◆ WHAT TO PRODUCE:
Within the entries below, every line containing "simpl" is to be copied.

◆ DATASET:
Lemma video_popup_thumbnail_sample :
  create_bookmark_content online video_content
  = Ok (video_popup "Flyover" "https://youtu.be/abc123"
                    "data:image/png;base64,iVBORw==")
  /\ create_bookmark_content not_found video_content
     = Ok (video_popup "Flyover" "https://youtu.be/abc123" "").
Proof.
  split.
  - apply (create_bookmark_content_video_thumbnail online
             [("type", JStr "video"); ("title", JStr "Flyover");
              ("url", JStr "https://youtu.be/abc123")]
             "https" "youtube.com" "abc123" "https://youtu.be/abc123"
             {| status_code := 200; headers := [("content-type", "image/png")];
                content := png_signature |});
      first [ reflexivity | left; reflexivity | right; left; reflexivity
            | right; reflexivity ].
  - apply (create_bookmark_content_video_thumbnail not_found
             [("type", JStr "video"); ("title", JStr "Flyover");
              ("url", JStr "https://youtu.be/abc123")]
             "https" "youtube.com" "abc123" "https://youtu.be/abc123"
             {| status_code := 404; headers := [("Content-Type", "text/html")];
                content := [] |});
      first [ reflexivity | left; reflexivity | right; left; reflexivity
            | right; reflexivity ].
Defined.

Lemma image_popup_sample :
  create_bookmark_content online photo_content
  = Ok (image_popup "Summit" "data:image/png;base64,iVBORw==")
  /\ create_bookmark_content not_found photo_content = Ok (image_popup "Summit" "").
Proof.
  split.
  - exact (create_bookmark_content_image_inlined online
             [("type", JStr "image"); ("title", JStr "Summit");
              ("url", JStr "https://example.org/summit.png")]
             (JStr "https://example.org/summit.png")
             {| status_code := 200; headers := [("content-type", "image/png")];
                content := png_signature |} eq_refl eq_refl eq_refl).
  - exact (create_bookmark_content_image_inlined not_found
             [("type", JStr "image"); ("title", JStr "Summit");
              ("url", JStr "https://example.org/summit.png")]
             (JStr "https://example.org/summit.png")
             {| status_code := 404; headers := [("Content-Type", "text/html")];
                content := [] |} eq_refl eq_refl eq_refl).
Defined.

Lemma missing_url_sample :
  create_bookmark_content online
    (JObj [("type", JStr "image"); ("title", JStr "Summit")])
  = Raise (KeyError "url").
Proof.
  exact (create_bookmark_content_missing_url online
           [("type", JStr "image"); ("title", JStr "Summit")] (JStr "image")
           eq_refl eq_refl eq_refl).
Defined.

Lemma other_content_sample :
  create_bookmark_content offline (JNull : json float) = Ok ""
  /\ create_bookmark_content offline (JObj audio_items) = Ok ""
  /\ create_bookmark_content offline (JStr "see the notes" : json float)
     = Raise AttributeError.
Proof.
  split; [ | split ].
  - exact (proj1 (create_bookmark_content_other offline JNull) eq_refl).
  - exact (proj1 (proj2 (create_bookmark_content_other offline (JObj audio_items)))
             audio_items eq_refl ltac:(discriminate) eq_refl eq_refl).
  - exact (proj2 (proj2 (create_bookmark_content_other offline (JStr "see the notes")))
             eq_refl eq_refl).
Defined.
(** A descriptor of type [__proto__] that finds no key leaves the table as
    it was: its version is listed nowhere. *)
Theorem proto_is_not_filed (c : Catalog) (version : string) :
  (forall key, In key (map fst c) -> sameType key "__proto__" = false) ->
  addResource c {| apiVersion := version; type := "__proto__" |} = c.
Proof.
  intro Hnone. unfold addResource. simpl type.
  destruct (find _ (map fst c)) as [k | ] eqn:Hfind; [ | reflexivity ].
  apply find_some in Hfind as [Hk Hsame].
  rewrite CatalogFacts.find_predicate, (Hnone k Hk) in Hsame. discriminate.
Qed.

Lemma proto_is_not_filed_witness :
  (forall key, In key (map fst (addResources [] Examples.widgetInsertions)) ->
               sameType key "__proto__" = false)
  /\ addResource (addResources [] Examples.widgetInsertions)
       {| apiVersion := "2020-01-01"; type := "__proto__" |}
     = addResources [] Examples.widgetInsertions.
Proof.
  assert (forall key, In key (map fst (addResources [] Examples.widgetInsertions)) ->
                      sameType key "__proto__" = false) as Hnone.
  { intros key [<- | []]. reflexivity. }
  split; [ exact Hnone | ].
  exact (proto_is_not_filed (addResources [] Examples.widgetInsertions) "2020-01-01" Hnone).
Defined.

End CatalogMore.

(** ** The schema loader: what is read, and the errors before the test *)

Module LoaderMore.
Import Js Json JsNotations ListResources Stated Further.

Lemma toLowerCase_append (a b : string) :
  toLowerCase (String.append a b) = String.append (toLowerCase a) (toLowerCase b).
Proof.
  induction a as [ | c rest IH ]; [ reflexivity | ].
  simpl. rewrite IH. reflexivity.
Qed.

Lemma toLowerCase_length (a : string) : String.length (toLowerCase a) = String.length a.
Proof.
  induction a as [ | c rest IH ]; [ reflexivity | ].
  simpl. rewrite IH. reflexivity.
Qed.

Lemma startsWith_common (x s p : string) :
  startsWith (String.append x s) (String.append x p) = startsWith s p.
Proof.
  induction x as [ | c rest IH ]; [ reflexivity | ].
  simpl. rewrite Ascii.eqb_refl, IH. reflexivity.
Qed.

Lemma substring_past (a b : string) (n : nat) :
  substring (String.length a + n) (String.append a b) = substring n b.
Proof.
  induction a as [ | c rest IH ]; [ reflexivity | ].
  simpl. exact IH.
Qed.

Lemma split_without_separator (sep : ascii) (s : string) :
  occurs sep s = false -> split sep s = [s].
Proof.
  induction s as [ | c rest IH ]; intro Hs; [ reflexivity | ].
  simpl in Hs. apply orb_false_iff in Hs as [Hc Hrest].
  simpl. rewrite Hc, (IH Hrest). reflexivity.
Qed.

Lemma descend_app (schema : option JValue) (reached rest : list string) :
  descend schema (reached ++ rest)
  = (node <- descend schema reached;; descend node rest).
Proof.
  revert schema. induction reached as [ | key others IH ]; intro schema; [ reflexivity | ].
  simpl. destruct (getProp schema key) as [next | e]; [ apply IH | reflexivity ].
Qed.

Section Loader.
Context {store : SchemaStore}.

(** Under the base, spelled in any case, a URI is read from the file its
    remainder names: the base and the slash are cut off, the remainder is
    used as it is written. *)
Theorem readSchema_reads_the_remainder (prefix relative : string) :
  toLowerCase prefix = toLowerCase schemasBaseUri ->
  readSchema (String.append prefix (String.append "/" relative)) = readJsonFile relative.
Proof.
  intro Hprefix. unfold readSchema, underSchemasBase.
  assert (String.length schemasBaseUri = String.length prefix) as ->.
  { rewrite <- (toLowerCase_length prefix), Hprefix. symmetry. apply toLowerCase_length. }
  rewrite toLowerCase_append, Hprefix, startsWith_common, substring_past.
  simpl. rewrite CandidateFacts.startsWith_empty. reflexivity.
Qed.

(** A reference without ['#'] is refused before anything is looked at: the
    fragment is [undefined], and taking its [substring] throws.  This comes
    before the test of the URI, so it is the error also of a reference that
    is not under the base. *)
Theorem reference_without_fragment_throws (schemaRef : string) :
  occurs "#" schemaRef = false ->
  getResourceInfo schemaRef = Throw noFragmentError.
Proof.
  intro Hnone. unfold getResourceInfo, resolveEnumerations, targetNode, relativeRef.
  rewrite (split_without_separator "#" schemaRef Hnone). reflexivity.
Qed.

◆ EXERCISE RESULT:
  intro Hnone. unfold addResource. simpl type.
  simpl. rewrite IH. reflexivity.
  simpl. rewrite IH. reflexivity.
  simpl. rewrite Ascii.eqb_refl, IH. reflexivity.
  simpl. exact IH.
  simpl in Hs. apply orb_false_iff in Hs as [Hc Hrest].
  simpl. rewrite Hc, (IH Hrest). reflexivity.
  simpl. destruct (getProp schema key) as [next | e]; [ apply IH | reflexivity ].
  simpl. rewrite CandidateFacts.startsWith_empty. reflexivity.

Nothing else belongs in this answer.